The Volvo Cosmic Surfer Has Gravity-Adaptive Wheels Designed For Smooth Driving On The Moon

Volvo has spent the better part of a century building its reputation on one foundational promise: keep the people inside the car alive, no matter what the road throws at them. That philosophy produced crumple zones, three-point seatbelts, and side-impact protection systems that the rest of the industry eventually copied wholesale. The logical endpoint of that thinking, taken to its most extreme conclusion, produces a vehicle engineered for terrain that would destroy any conventional automobile outright. Designer Sampad Chaulia arrived at exactly that conclusion with the Volvo Cosmic Surfer, a concept submitted for the Volvo Design Competition 2026 that imagines the Swedish brand’s DNA transplanted onto a lunar-grade off-road platform co-badged with The North Face.
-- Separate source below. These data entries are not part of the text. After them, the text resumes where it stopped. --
(* ===== verification/ControlLemmas.v ===== *)
(** * Reasoning about the control server

    Runs of a computation on a part of the state, computations that always return,
    and the shape of an authorised request. *)
From Stdlib Require Import String Ascii.
From S2P Require Import Prelude GoStrings GoTime Json Env TaskTypes Node NodeTheorems Docs LeaseTypes.
From S2P Require Import ControlTypes Announce ControlHTTP ControlMain.

Local Open Scope string_scope.

(** ** Runs *)

Lemma onNode_run {E S A} (m : M (nodew E) A) (c : control E S) a n :
  m (ct_node c) = (Ret a, n) → onNode m c = (Ret a, MkControl n (ct_store c) (ct_mgr c)).
Proof. intros H. unfold onNode. by rewrite H. Qed.

Lemma onStore_run {E S A} (m : M S A) (c : control E S) a s :
  m (ct_store c) = (Ret a, s) → onStore m c = (Ret a, MkControl (ct_node c) s (ct_mgr c)).
Proof. intros H. unfold onStore. by rewrite H. Qed.

(** Run the first step of a sequence, known from an equation on the node or on the
    store. *)
Ltac node_step H := erewrite bind_run; [|apply onNode_run; simpl; exact H].
Ltac store_step H := erewrite bind_run; [|apply onStore_run; simpl; exact H].

(** ** Computations that always return *)

Class Total {W A} (m : M W A) : Prop := total_run w : ∃ a w', m w = (Ret a, w').

#[global] Instance total_ret {W A} (a : A) : Total (mret a : M W A).
Proof. intros w. by exists a, w. Qed.

#[global] Instance total_bind {W A B} (m : M W A) (k : A → M W B) :
  Total m → (∀ a, Total (k a)) → Total (m ≫= k).
Proof.
  intros Hm Hk w. destruct (Hm w) as (a & w1 & H1). destruct (Hk a w1) as (b & w2 & H2).
  exists b, w2. by run_step H1.
Qed.

#[global] Instance total_gets {W A} (f : W → A) : Total (gets f).
Proof. intros w. by eexists _, w. Qed.
#[global] Instance total_modify {W} (f : W → W) : Total (modify f).
Proof. intros w. by eexists _, _. Qed.

#[global] Instance total_for_each {W A} (l : list A) (body : A → M W unit) :
  (∀ x, Total (body x)) → Total (for_each l body).
Proof. intros Hb. induction l as [|x l IH]; simpl; apply _. Qed.

#[global] Instance total_onNode {E S A} (m : M (nodew E) A) :
  Total m → Total (onNode m : M (control E S) A).
Proof. intros H c. destruct (H (ct_node c)) as (a & n & Hn). eexists _, _. by apply onNode_run. Qed.
#[global] Instance total_onStore {E S A} (m : M S A) :
  Total m → Total (onStore m : M (control E S) A).
Proof. intros H c. destruct (H (ct_store c)) as (a & n & Hn). eexists _, _. by apply onStore_run. Qed.
#[global] Instance total_onMgr {E S} f : Total (onMgr f : M (control E S) unit).
Proof. intros c. by eexists _, _. Qed.

(** The branches of a handler. *)
Ltac solve_total :=
  repeat (cbv zeta; first
    [ apply _
    | apply total_bind; [|intros]
    | apply total_onNode
    | apply total_onStore
    | apply total_for_each; intros
    | match goal with |- Total (match ?x with _ => _ end) => destruct x end ]).

Section total.
Context {E : Type} `{!Env E}.

#[global] Instance total_Now : Total (Now (E := E)).
Proof. intros w. unfold Now. destruct (env_Now _). by eexists _, _. Qed.
#[global] Instance total_Intn n : Total (Intn (E := E) n).
Proof. intros w. unfold Intn. destruct (env_Intn _ _). by eexists _, _. Qed.
#[global] Instance total_Nonce : Total (Nonce (E := E)).
Proof. intros w. unfold Nonce. destruct (env_Nonce _). by eexists _, _. Qed.
#[global] Instance total_Sleep d : Total (Sleep (E := E) d).
Proof. intros w. by eexists _, _. Qed.
#[global] Instance total_Range l : Total (Range (E := E) l).
Proof. intros w. unfold Range. destruct (env_Range _ _). by eexists _, _. Qed.
#[global] Instance total_PutValue tmo k b : Total (PutValue (E := E) tmo k b).
Proof. intros w. unfold PutValue. destruct (env_PutValue _ _ _ _). by eexists _, _. Qed.
#[global] Instance total_GetValue tmo k : Total (GetValue (E := E) tmo k).
Proof. intros w. unfold GetValue. destruct (env_GetValue _ _ _). by eexists _, _. Qed.
#[global] Instance total_read_fallback tmo nk : Total (read_fallback (E := E) tmo nk).
Proof. unfold read_fallback, local_load. solve_total. Qed.
#[global] Instance total_GetJSON {A} (c : codec A) ns key out tmo :
  Total (GetJSON (E := E) c ns key out tmo).
Proof. unfold GetJSON. solve_total. Qed.
#[global] Instance total_PutJSON {A} (c : codec A) ns key v : Total (PutJSON (E := E) c ns key v).
Proof. unfold PutJSON, local_store. solve_total. Qed.
#[global] Instance total_DelJSON ns key : Total (DelJSON (E := E) ns key).
Proof. unfold DelJSON, local_delete. solve_total. Qed.
#[global] Instance total_cas_loop n i nk check lastErr :
  (∀ prev, Total (check prev)) → Total (cas_loop (E := E) n i nk check lastErr).
Proof.
  intros Hc. revert i lastErr. induction n as [|n IH]; intros i lastErr; cbn [cas_loop]; [apply _|].
  unfold cas_turn, cas_prev, cas_store, jitterBackoff, local_store. solve_total.
Qed.
#[global] Instance total_PutJSONCAS ns key check :
  (∀ prev, Total (check prev)) → Total (PutJSONCAS (E := E) ns key check).
Proof. intros. unfold PutJSONCAS. apply _. Qed.
#[global] Instance total_read_doc {A} (c : codec A) ns key : Total (read_doc (E := E) ns c key).
Proof. unfold read_doc. solve_total. Qed.
#[global] Instance total_addToIndex ns id : Total (addToIndex (E := E) ns id).
Proof. unfold addToIndex. solve_total. Qed.
#[global] Instance total_announceAds getenv ns id man ttl :
  Total (announceAds (E := E) getenv ns id man ttl).
Proof. unfold announceAds. solve_total. Qed.

End total.

(** A store whose methods return. *)
Class TotalStore (S : Type) `{!Store S} : Prop := {
  ts_CreateJob job : Total (CreateJob (S := S) job);
  ts_GetJob id : Total (GetJob (S := S) id);
  ts_AttachManifest id m : Total (AttachManifest (S := S) id m);
  ts_TryClaim id a ttl : Total (TryClaim (S := S) id a ttl);
  ts_Heartbeat id a tok ttl : Total (Heartbeat (S := S) id a tok ttl);
  ts_Finish id a tok ok cid arts metr : Total (Finish (S := S) id a tok ok cid arts metr);
  ts_ListExpiredLeases t : Total (ListExpiredLeases (S := S) t);
  ts_SetStatusQueued id : Total (SetStatusQueued (S := S) id);
  ts_ListQueued : Total (ListQueued (S := S));
  ts_ListAll : Total (ListAll (S := S));
  ts_ListPaged limit offset : Total (ListPaged (S := S) limit offset);
  ts_CountByStatus : Total (CountByStatus (S := S))
}.
#[global] Existing Instances ts_CreateJob ts_GetJob ts_AttachManifest ts_TryClaim ts_Heartbeat
  ts_Finish ts_ListExpiredLeases ts_SetStatusQueued ts_ListQueued ts_ListAll ts_ListPaged
  ts_CountByStatus.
The Cosmic Surfer’s central design provocation is its wheel system, a gravity-adaptive, inflatable assembly that swells and compresses in response to surface conditions, conforming around boulders and craters the way a hand closes around a stone. The body sits low and wide over those massive multi-lobe wheels, draped in Volvo’s signature steel blue with The North Face branding stenciled across the flanks in expedition-ready block lettering. Chaulia frames the vehicle’s intended era as 2040, an interplanetary expedition machine for galactic explorers, built from Scandinavian minimalist principles and wrapped in the visual language of gorpcore punk. The result lands somewhere between a NASA lunar rover and a concept car that wandered off the Geneva Motor Show floor and kept going until it hit the Moon.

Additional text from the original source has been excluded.